Before I begin recapping this episode of The Neighbors, let me add some things to my growing list of Zabvronian culture, since 1) I forgot to add one thing from last time and 2) we learn new things about Zabvronians at the beginning of the episode instead of throughout like last time:
This episode is all about back-to-school stuff. I think it probably would have been more pertinent if this episode aired during August, the back-to-school month, but whatever.
This episode feels more like the second part of the pilot, since the Weavers and our Zabvronian family are still learning about each other. Debbie is having nightmares about the Zabvronians kidnapping her children, and Jackie Joyner-Kersee is having nightmares about her decision to send her children off to human school. However, both she and Debbie agree that the Zabvronian children should go to Earth school with the Weaver children. Jackie Joyner-Kersee wants her children to learn about Earthly ways, while Debbie just wants her family to endear themselves to the Zabvronians so they don’t get eaten.

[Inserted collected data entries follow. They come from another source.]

(** Fields that do not matter before and after a handler. *)
Lemma outcome_before w s s1 s' :
  m_token s1 = m_token s -> m_generation s1 = m_generation s -> m_pending s1 = m_pending s ->
  outcome w s1 s' -> outcome w s s'.
Proof.
  intros E1 E2 E3 [[T G P]|[]]; [left; constructor|right; constructor]; unfold load in *;
    rewrite <- ?E1, <- ?E2, <- ?E3; done.
Qed.

Lemma outcome_out w o s s' : outcome w s s' -> outcome w s (out o s').
Proof. intros [?|?]; [left; by ext_frame|right; by apply cleared_out]. Qed.

Lemma apiFinished_outcome post k r s :
  device_lost k (r_status r) (doc_object (json_parse (r_body r))) = false ->
  outcome (pred (kont_weight k)) s (apiFinished post k r s).
Proof.
  intros Hd. unfold apiFinished. cbv zeta. set (s1 := s <| m_reply := None |>).
  refine (outcome_before _ s s1 _ eq_refl eq_refl eq_refl _).
  assert (H2 : forall s', outcome (pred (kont_weight k)) (s1 <| m_busy := false |>) s' ->
                     outcome (pred (kont_weight k)) s1 s')
    by (intros s' Ho; refine (outcome_before _ _ _ _ _ _ _ Ho); reflexivity).
  clearbody s1. destruct (failure k) as [handler|] eqn:Ek;
    repeat lazymatch goal with
    | |- outcome _ _ (fail _ (clearSession _)) => right; apply cleared_fail, cleared_clearSession
    | |- outcome _ _ (fail _ _) => left; ext_solve
    | |- outcome _ _ (out _ (success _ _ _)) => apply outcome_out, H2, success_outcome
    | |- outcome _ _ (handler _ _ _) => apply H2, (failure_outcome k); [exact Ek|exact Hd]
    | _ => case_match
    end.
Qed.

(** The weights of the replies left when one is taken. *)
Lemma load_taken i p s : m_pending s !! i = Some p -> load s = weight p + load (taken i p s).
Proof. intros Hl%delete_Permutation. unfold load. by rewrite (total_Permutation _ _ Hl). Qed.

(** A finished reply: ignored when it is not of the running session. *)
Lemma finished_outcome i p r s :
  (forall post k, p_job p = Api post k ->
     device_lost k (r_status r) (doc_object (json_parse (r_body r))) = false) ->
  outcome (pred (weight p)) (taken i p s) (finished p r (s <| m_pending := delete i (m_pending s) |>)).
Proof.
  intros Hd. rewrite finished_taken. destruct (negb _); [left; apply ext_refl|].
  unfold weight. destruct (p_job p) as [post k|f m pr|k c].
  - apply apiFinished_outcome. by apply (Hd post).
  - left. generalize (taken i p s). intros s1. unfold downloadFinished. cbv zeta.
    destruct (_ || _); ext_solve.
  - left. unfold backgroundFinished. destruct (_ || _); [apply ext_refl|].
    destruct (okObject _); [|apply ext_refl]. destruct (normalizeRoutingResponse _ _); [apply ext_refl|].
    after adds_storeRouting. apply adds_cachedRouting.
Qed.

Lemma outcome_load w s s' : outcome w s s' -> load s' <= load s + w.
Proof.
  intros [[_ _ (l & P & W & _)]|[]]; [|lia]. unfold load. rewrite P, total_app. lia.
Qed.

(** ** Events *)

Definition is_reply (e : event) : bool := match e with EReply _ _ => true | _ => false end.

Lemma adds_authenticate path c e : adds 9 (authenticate path c e).
Proof. intros s. exact (ext_request 0 9 path c (KAuthenticate path e) true false s s (ext_refl 0 s) (le_n 9)). Qed.

Lemma adds_selectCurrent : adds 2 selectCurrentConfig.
Proof.
  intros s. unfold selectCurrentConfig. destruct (_ || _); [apply ext_refl|].
  destruct (config_index _ _); [apply adds_selectConfig|].
  destruct (_ && _); [apply adds_selectConfig|]. ext_solve.
Qed.

Lemma adds_selectCountry c : adds 5 (selectVpnCountry c).
Proof.
  intros s. unfold selectVpnCountry. cbv zeta. destruct (_ || _); [apply ext_refl|].
  destruct (_ || _); [apply ext_refl|]. pose proof (adds_ensureDeviceId s) as He. cbv beta in He.
  destruct (ensureDeviceId s) as [id s']; cbn [snd] in He.
  refine (ext_post_auth _ _ _ _ _ _ He _). simpl. lia.
Qed.

Lemma adds_selectGeo c : adds 4 (selectGeoRoutingCountry c).
Proof.
  intros s. unfold selectGeoRoutingCountry. cbv zeta. destruct (_ || _); [apply ext_refl|].
  destruct (String.eqb _ _); [apply ext_refl|]. destruct (_ && _); [ext_solve|].
  after adds_refreshRouting. ext_frame. after adds_saveGeo. ext_solve.
Qed.

Lemma adds_renew : adds 1 renewSubscription.
Proof. intros s. unfold renewSubscription. cbv zeta. destruct (_ || _); [apply ext_refl|]. ext_solve. Qed.

Lemma adds_purchase r : adds 8 (purchaseFinished r).
Proof. intros s. unfold purchaseFinished. ext_solve. Qed.

(** A form that may sign in. *)
Ltac sign_in :=
  cbv zeta; repeat lazymatch goal with
  | |- extends _ _ (authenticate _ _ _ _) => apply adds_authenticate
  | _ => ext_step
  end.

Lemma step_outcome e s : is_reply e = false -> outcome 9 s (step e s).
Proof.
  intros He. destruct e; try discriminate He; unfold step.
  - left. unfold login. sign_in.
  - left. unfold loginCode. sign_in.
  - left. unfold loginEmail, emailForm. sign_in.
  - left. unfold registerEmail, emailForm. sign_in.
  - left. unfold linkTelegram. ext_solve.
  - left. unfold clearError. ext_solve.
  - unfold logout. destruct (negb _); [right; apply cleared_clearSession|]. left. ext_solve.
  - unfold logoutAll. destruct (negb _); [right; apply cleared_clearSession|]. left. ext_solve.
  - left. unfold requestAccountDeletion. ext_solve.
  - left. eapply ext_weaken; [apply adds_refresh|lia].
  - left. eapply ext_weaken; [apply adds_selectConfig|lia].
  - left. eapply ext_weaken; [apply adds_selectCurrent|lia].
  - left. eapply ext_weaken; [apply adds_selectCountry|lia].
  - left. eapply ext_weaken; [apply adds_selectGeo|lia].
  - left. eapply ext_weaken; [apply adds_renew|lia].
  - left. destruct (_ =? _)%nat; [apply ext_refl|]. eapply ext_weaken; [apply adds_purchase|lia].
  - left. ext_solve.
Qed.

(** [n] replies the user waits for arrive, none of them the answer that the device is not
    known any more. *)
Inductive replied : nat -> ctl -> ctl -> Prop :=
  | replied_none s : replied 0 s s
  | replied_one n s s' p r :
      p ∈ m_pending s -> foreground p = true ->
      (forall post k, p_job p = Api post k ->
         device_lost k (r_status r) (doc_object (json_parse (r_body r))) = false) ->
      replied n (step (EReply (p_id p) r) s) s' -> replied (S n) s s'.

Lemma find_pending s p :
  inv s -> p ∈ m_pending s ->
  exists i, m_pending s !! i = Some p /\ list_find (fun q => p_id q = p_id p) (m_pending s) = Some (i, p).
Proof.
  intros Hi Hp. destruct (list_find_elem_of (fun q => p_id q = p_id p) _ _ Hp eq_refl) as [[i q] Hf].
  pose proof Hf as (Hl & Hq & _)%list_find_Some. exists i.
  assert (q = p) as ->; [|done]. destruct Hi.
  apply (ids_unique (m_pending s)); [done|by eapply list_elem_of_lookup_2|done..].
Qed.

Lemma foreground_weight p : foreground p = true -> 0 < weight p.
Proof. unfold foreground, weight. destruct (p_job p) as [? []| |]; simpl; by lia. Qed.

Lemma replied_load n s s' : inv s -> replied n s s' -> inv s' /\ n + load s' <= load s.
Proof.
  intros Hi Hr. induction Hr as [s|n s s' p r Hp Hf Hd Hr IH]; [by split|].
  destruct (IH (inv_step_event _ _ Hi)) as [Hi' IH']. split; [done|].
  destruct (find_pending s p Hi Hp) as (i & Hl & He).
  revert IH'. unfold step. rewrite He. intros IH'.
  pose proof (outcome_load _ _ _ (finished_outcome i p r s Hd)) as Ho.
  rewrite (load_taken i p s Hl). pose proof (foreground_weight p Hf). lia.
Qed.

Lemma load_foreground s p : p ∈ m_pending s -> foreground p = true -> 0 < load s.
Proof.
  intros Hp Hf. apply list_elem_of_lookup in Hp as [i Hl]. rewrite (load_taken i p s Hl).
  pose proof (foreground_weight p Hf). lia.
Qed.

(** C36: Every chain of replies ends: from a controller that waits for nothing, one action of
    the user, the App Store or the clock is followed by at most nine replies the user has to
    wait for, unless the service keeps answering that the device is unknown; and when none is
    left the controller is not busy, except while an App Store purchase is open. *)
Theorem chains_end e s s' n :
  reachable s -> load s = 0 -> is_reply e = false -> replied n (step e s) s' ->
  n <= 9 /\ n + load s' <= 9 /\ (load s' = 0 -> m_busy s' = true -> 0 < m_purchases s').
Proof.
  intros Hs%reachable_inv Hl He Hr.
  destruct (replied_load _ _ _ (inv_step_event e s Hs) Hr) as [Hi Hn].
  pose proof (outcome_load _ _ _ (step_outcome e s He)). split_and!; [lia..|].
  intros Hz Hb. destruct Hi as [_ _ _ _ _ Hbusy _ _ _ _]. destruct (Hbusy Hb) as [?|(p & Hp & Hf & _)]; [done|].
  pose proof (load_foreground s' p Hp Hf). lia.
Qed.
(** The branch of a first installation. *)
Definition startInstaller (fuel : nat) : prog unit :=
  setDefaultPageVisible ComponentSelection false ;;
  setDefaultPageVisible TargetDirectory false ;;
  setDefaultPageVisible StartMenuDirectoryPage false ;;
  setDefaultPageVisible LicenseCheck false ;;
  isDesktopAppProcessRunningMessageLoop fuel ;;
  quit ← gets requestToQuitFromApp;
  if (quit : bool) then requestToQuit
  else
    mac ← runningOnMacOS;
    (if (mac : bool) then emit (SetAutomaticAnswer "OverwriteTargetDirectory" Yes) else mret tt) ;;
    legacy ← legacyTunnelCoreInstalled;
    if (legacy : bool) then
      messageBox "legacy.tunnelcore" "TunnelCore VPN"
        "An older TunnelCore installation uses Amnezia service identifiers. To protect Amnezia VPN, automatic removal is disabled. Please uninstall the older TunnelCore version before installing this one." ;;
      setCancelled
    else
      installed ← appInstalled;
      if (installed : bool) then
        name ← appName;
        answer ← messageBox "os.information" name
          "The application is already installed. We need to remove the old installation first. Do you wish to proceed?";
        if bool_decide (answer = Ok) then removeOldInstallation ;; mret tt
        else setCancelled
      else mret tt.

Definition Controller (fuel : nat) : prog unit :=
  (if isInstaller || isUpdater then appInstalled ;; mret tt else mret tt) ;;
  windows ← runningOnWindows;
  (if (windows : bool) then setValue "AllUsers" "true" else mret tt) ;;
  if isInstaller then startInstaller fuel
  else if isUninstaller then
    isDesktopAppProcessRunningMessageLoop fuel ;;
    quit ← gets requestToQuitFromApp;
    if (quit : bool) then requestToQuit else mret tt
  else if isUpdater then
    emit (SetAutomaticAnswer "cancelInstallation" No) ;; emit ConnectInstallationFinished
  else mret tt.

End ControlScript.
End Control.

(** ** componentscript.js *)

Module Component.

(** The signals of the component and of the installer: [component.loaded],
    [installer.installationFinished], [installer.finishButtonClicked]. *)
Inductive component_signal := loaded | installation_finished | finishButtonClicked.

Section ComponentScript.
Context {E : env}.

Definition appName : prog string := value "Name".
Definition displayName : string := "TunnelCore VPN".
Definition serviceName : string := "TunnelCoreVPN-service".

Definition runningOnWindows : bool := String.eqb (kernelType E) "winnt".
Definition runningOnMacOS : bool := String.eqb (kernelType E) "darwin".
Definition runningOnLinux : bool := String.eqb (kernelType E) "linux".

Definition appExecutableFileName : prog string :=
  if runningOnWindows then mret "TunnelCoreVPN.exe" else appName.

Definition vcRuntimeIsInstalled : prog bool :=
  root ← value "RootDir";
  found ← findPath "msvcp140.dll" [root +:+ "\Windows\System32\"];
  mret (negb (str_empty found)).

Definition installationFinishedPageIsShown : prog unit :=
  success ← gets (fun s => status_success E (history s));
  if isInstaller && (success : bool) then clickButton FinishButton else mret tt.

(** [text.replace(/\//g, '\\')] *)
Definition backslashes : string -> string :=
  str_map (fun c => if Ascii.eqb c "/" then "\"%char else c).

Definition addOperation (name : string) (args : list string) : prog unit :=
  emit (AddOperation false name args).
Definition addElevatedOperation (name : string) (args : list string) : prog unit :=
  emit (AddOperation true name args).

Both families see that they have a lot in common when they decide on a joint trip to the local mall. The trip marks the Zabvronian family’s first trip outside of the neighborhood and their first time in a minivan. Once Marty switches the radio on to soft rock hit “Sailing,” they immediately calm down.
The ensuing scene that showed the Zabvronian family taking in the crazy culture that is Mall Culture was probably the best part of the episode. Seeing things that go on in the mall abstracted–things that we generally take for granted, like people stuffing their faces at the food court and teeangers texting in groups–was really fun to watch and really showed that what we as humans do every day is actually really weird.
I think the show should have focused more on that sort of thing; they went back to it a little when Jackie asked Debbie if Manwhiches, kids meals and baby back ribs were made from humans, but I think the whole episode should have been about those strange parts of American human culture instead of Reggie Jackson pining for an extremely abrasive Amber (I really don’t like Amber at all), Dick Butkus solving the differences between Max and Abby Weaver (Max realizes he ignores his sister too much) and Marty and Larry realize they should appreciate their children while they’re still young, since soon, they won’t be kids anymore.
Overall, it was another fun, turn-off-your-brain episode, but I think the show should pick up from here on out, or The Neighbors might be on the Fall Season tightrope, if you know what I mean. I know it sounds like my tune has changed–to be fair, it has just a little–but I still think there’s some life in this show. It just needs to get the engine revved up to the maximum.